Kermesz à l'Est en concert pour... vaches !
- Yannick Hustache (PointCulture) : une question un peu « bateau » pour commencer : comment survit-on en tant que groupe durant un an sans concert et sans se prendre la tête ?
- KermesZ à l’Est : 2020, paradoxalement, a été une année très fertile pour nous. Une tournée en Australie et Nouvelle-Zélande en mars, puis la sortie de notre dernier disque RDS-202 en avril, un financement participatif en mai…
Et puis, pour faire face aux annulations de l'été, on a monté un plan B : la KermosZyclette, une tournée wallonne en vélo qui a très bien fonctionné (35 dates et 500 kilomètres parcourus). — KermesZ à l’Est
Cet hiver, on a surtout mis le focus sur la mise en place d'un nouveau répertoire : composition, arrangement, mise en scène. Mais aussi la rénovation de nos outils internes de fonctionnement, liés par exemple au booking, à l'administration, à la com. On a aussi produit de la vidéo, tel ce bilan de 2020 :
On prépare aussi un nouveau clip pour le printemps.
Ce qu’il importe de rappeler, c'est que les prestations, pour le musicien, c'est la partie visible de l'iceberg. Si celles-ci n'ont pas eu lieu, les activités non visibles pour le public ont, quant à elles, continué. En tant que groupe cogéré, on est resté en lien, solidairement, positivement, et on a continué à bosser. — KermesZ à l'Est
On a encore des tonnes d'idées et de pistes de travail. Mais KermesZ est avant tout un groupe de scène, on a évidemment besoin de prestations et de contact avec le public pour donner sens à notre activité. On ne rentre pas dans le jeu des live-video, ça n'a aucun intérêt pour nous. Comme on est tout-terrain, on tente plutôt d'exercer notre créativité pour mettre les concerts là ou ça reste possible.
Terminons la question bateau par une réponse bateau : cet été, on prépare – entre autres – une tournée en péniche.
- Qu'est-ce qui vous a poussés à vous joindre à l’initiative Still Standing For Culture ? Il me semble que vous êtes pratiquement les seuls musiciens à y être?
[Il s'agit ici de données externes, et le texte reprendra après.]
(** The same through [train]. *)
Lemma train_one_customer_run :
  fst (@train Samples.first_rows_library (init 5) Samples.now
         Samples.one_customer)
  = Raise (mk_exn ModelError
      "Error training model: Error engineering features: Input X contains infinity or a value too large for dtype('float64').").
Proof. vm_compute; reflexivity. Qed.

Lemma predict_untrained_raises_NameError_witness :
  model (init 5) = None /\
  fst (@predict Samples.first_rows_library (init 5) Samples.two_customers)
    = Raise (mk_exn NameError "name 'PredictionError' is not defined") /\
  isinstance (mk_exn NameError "name 'PredictionError' is not defined")
    ModelError = false /\
  (forall processed X self',
     preprocess_data Samples.two_customers = Ok processed ->
     @engineer_features Samples.first_rows_library (init 5) processed
     = (Ok X, self') ->
     snd (@predict Samples.first_rows_library (init 5) Samples.two_customers)
     = self' /\ exists p, scaler self' = Some p).
Proof.
  split; [reflexivity|].
  apply (@predict_untrained_raises_NameError Samples.first_rows_library
           (init 5) Samples.two_customers); reflexivity.
Defined.

(** What the untrained instance answers to a well-formed batch, and what
    its body had raised: the scaler is fitted, the model is [None]. *)
Lemma predict_untrained_run :
  fst (@predict Samples.first_rows_library (init 5) Samples.two_customers)
  = Raise (mk_exn NameError "name 'PredictionError' is not defined") /\
  exists processed X self',
    preprocess_data Samples.two_customers = Ok processed /\
    @engineer_features Samples.first_rows_library (init 5) processed
    = (Ok X, self') /\
    model self' = None.
Proof.
  split; [vm_compute; reflexivity|].
  eexists; eexists; eexists.
  split; [vm_compute; reflexivity|].
  split; [vm_compute; reflexivity|]. reflexivity.
Qed.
L'appel du 20 février tombe dans un moment de solitude absolu pour nous, en tant que musiciens. Aucune perspective en vue. C'est navrant, et ça nous démange de passer à l'action, de faire entendre notre réalité. Nous avons autant besoin du public que l'inverse. Comment agir sans rentrer en conflit avec les règles ou les ‘flippés du corona’ ? — KermesZ à l'Est
On a donc prospecté d'autres lieux et on a choisi un élevage avec qui on entretient une relation de sympathie mutuelle. C'est un élevage de vaches laitières, plus habituées à l'homme que les viandeuses (vu qu'elles sont traites deux fois par jour), d'une race amitieuse et curieuse, pas agressive, ce qui nous permet de jouer à l'intérieur de la stabulation. La vache est un animal sensible, réactif, et autant l'éleveur que nous avons envie de tenter l'expérience pour observer leur réaction. — KermesZ à l'Est
- L'idée de ce concert bestial a germé et tout le groupe a été enthousiaste, les partenaires aussi, on a pu la réaliser rapidement. L'action Still Standing a fait office d'horizon pour réaliser cette action symbolique.
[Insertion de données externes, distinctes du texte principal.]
(** * Incident-investigation agents: state, message bus, commander, metrics

    A shallow embedding of the Python sources

      - [state.py]                                   (module [State])
      - [allStandaloneAgents/commander_agent.py]     (module [Commander])
      - [allStandaloneAgents/metrics_agent_standalone.py] (module [Metrics])

    together with the properties of the orchestration and correlation
    engine that the specification states about them.

    Conventions of the embedding.

    - A Python [str] is a Rocq [string]: the bytes of its UTF-8 encoding.
      The substring test [a in b] on code points and on UTF-8 bytes agree,
      because UTF-8 is self-synchronising.
    - [str.lower] is not re-implemented: the commander is parameterised by
      a function [lower]; [ascii_lower] is the instance used for running
      the model on ASCII text.
    - A Python number is an int ([Z]; a bool counts as 0 or 1) or a
      float: a finite float is the rational it denotes ([Q]), beside the
      infinities and NaN.  Which divisions raise (ZeroDivisionError, and
      OverflowError beyond the range of a float) is modelled; how results
      are rounded, [round(_, 1)] and [str] are fields of a [Runtime] that
      the metrics agent is parameterised by.
    - Telemetry read from JSON is untyped: the entries of a series and the
      pods are values ([PyVal]), and reading a key of one can raise.
    - [uuid.uuid4()], [datetime.now()] and the file system are read from a
      [World] that every operation threads through.
    - Code that raises is a computation in the monad [Py]: it returns
      either a value or the exception, and in both cases the state reached
      (a Python exception does not roll back earlier assignments).
    - [print] output is not modelled; the step counter of [_log] is. *)

From Stdlib Require Import QArith Qround Ascii.
From stdpp Require Import gmap strings list pretty sorting.

Open Scope string_scope.
Open Scope list_scope.

(** ** Python values and exceptions *)

(** JSON-like values held in the open dictionaries ([alert], [evidence],
    [payload]). *)
#[local] Unset Elimination Schemes.
Inductive PyVal : Type :=
  | VNone
  | VBool (b : bool)
  | VInt (z : Z)
  | VFloat (q : Q)
  | VInf (negative : bool)   (* float("inf"), float("-inf"): JSON's Infinity *)
  | VNaN                     (* float("nan"): JSON's NaN *)
  | VStr (s : string)
  | VList (l : list PyVal)
  | VDict (d : list (string * PyVal)).
#[local] Set Elimination Schemes.

(** [v == s] for a string literal [s]. *)
Definition py_eq_str (v : PyVal) (s : string) : bool :=
  match v with
  | VStr t => String.eqb t s
  | _ => false
  end.

Inductive PyExn : Type :=
  | KeyError (key : string)
  | OSError (path : string)
  | JSONDecodeError (path : string)   (* a ValueError, raised by json.load *)
  | ZeroDivisionError
  | OverflowError
  | TypeError
  | ValueError
  | OtherError (class : string).      (* any other exception class *)

Inductive Outcome (A : Type) : Type :=
  | Ret (a : A)
  | Raise (e : PyExn).
Arguments Ret {A} a.
Arguments Raise {A} e.

Definition returned {A} (o : Outcome A) : Prop :=
  match o with Ret _ => True | Raise _ => False end.

Definition raised {A} (o : Outcome A) (e : PyExn) : Prop :=
  match o with Ret _ => False | Raise e' => e' = e end.

(** ** Numbers *)

(** [d[key]] on the items of a dictionary, [None] when the key is absent. *)
Fixpoint dict_get (d : list (string * PyVal)) (key : string) : option PyVal :=
  match d with
  | [] => None
  | (k, v) :: d' => if String.eqb k key then Some v else dict_get d' key
  end.

(** A float; a finite one is the rational it denotes. *)
Inductive PyFloat : Type :=
  | Finite (q : Q)
  | Infinite (negative : bool)
  | NaN.

(** The numbers among the values: int (bool included, as 0 and 1) and
    float. *)
Inductive PyNum : Type :=
  | PInt (z : Z)
  | PFloat (f : PyFloat).

Definition float_val (f : PyFloat) : PyVal :=
  match f with
  | Finite q => VFloat q
  | Infinite b => VInf b
  | NaN => VNaN
  end.

Definition as_num (v : PyVal) : option PyNum :=
  match v with
  | VBool b => Some (PInt (if b then 1 else 0))
  | VInt z => Some (PInt z)
  | VFloat q => Some (PFloat (Finite q))
  | VInf b => Some (PFloat (Infinite b))
  | VNaN => Some (PFloat NaN)
  | _ => None
  end.

(** The extended rational a number denotes; NaN denotes none. *)
Inductive Ext : Type :=
  | NegInf
  | Fin (q : Q)
  | PosInf.

Definition ext_of (n : PyNum) : option Ext :=
  match n with
  | PInt z => Some (Fin (inject_Z z))
  | PFloat (Finite q) => Some (Fin q)
  | PFloat (Infinite true) => Some NegInf
  | PFloat (Infinite false) => Some PosInf
  | PFloat NaN => None
  end.

Definition ext_ltb (a b : Ext) : bool :=
  match a, b with
  | NegInf, NegInf => false
  | NegInf, _ => true
  | Fin x, Fin y => negb (Qle_bool y x)
  | Fin _, PosInf => true
  | _, _ => false
  end.

(** [a > b] on numbers: by value, int against float included; False when
    either is NaN. *)
Definition num_gt (a b : PyNum) : bool :=
  match ext_of a, ext_of b with
  | Some x, Some y => ext_ltb y x
  | _, _ => false
  end.

Definition float_is_zero (f : PyFloat) : bool :=
  match f with
  | Finite q => Qeq_bool q 0
  | _ => false
  end.

Definition num_is_zero (n : PyNum) : bool :=
  match n with
  | PInt z => (z =? 0)%Z
  | PFloat f => float_is_zero f
  end.

(** The least magnitude that rounds beyond the greatest float
    (2^1024 - 2^971): half way from it to 2^1024. *)
Definition float_limit : Z := 2 ^ 1024 - 2 ^ 970.

(** [float(z)] raises OverflowError. *)
Definition int_too_large (z : Z) : bool := (float_limit <=? Z.abs z)%Z.

(** For [y ≠ 0], the float nearest to [x / y] is beyond the greatest float. *)
Definition quotient_too_large (x y : Z) : bool :=
  (float_limit * Z.abs y <=? Z.abs x)%Z.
- Votre concert sera en formule minimale ou avec tout le groupe ? Pourquoi jouer devant des vaches et pas des moutons, poules, porcs, chats ?
- Le concert se fait sans notre caisse-clairiste adoré qui est coincé en Argentine. Mais tout de même à sept dans une stabulation libre. On a d'abord prospecté un gros poulailler mais la crise du covid éclipse une autre crise sanitaire dans le monde agricole, celle de la grippe aviaire, qui impose des restrictions très fortes dans l'élevage de poulets.
On dit que les vaches aiment la musique, que leur diffuser Mozart augmente la qualité et la quantité de lait produite.
Les moutons sont plus peureux et surement moins réactifs ; les porcs sont sujets au stress ; les chats sont difficiles à rassembler.
Faute de pouvoir jouer pour des humains, ce sera donc des vaches qui profiteront de notre musique.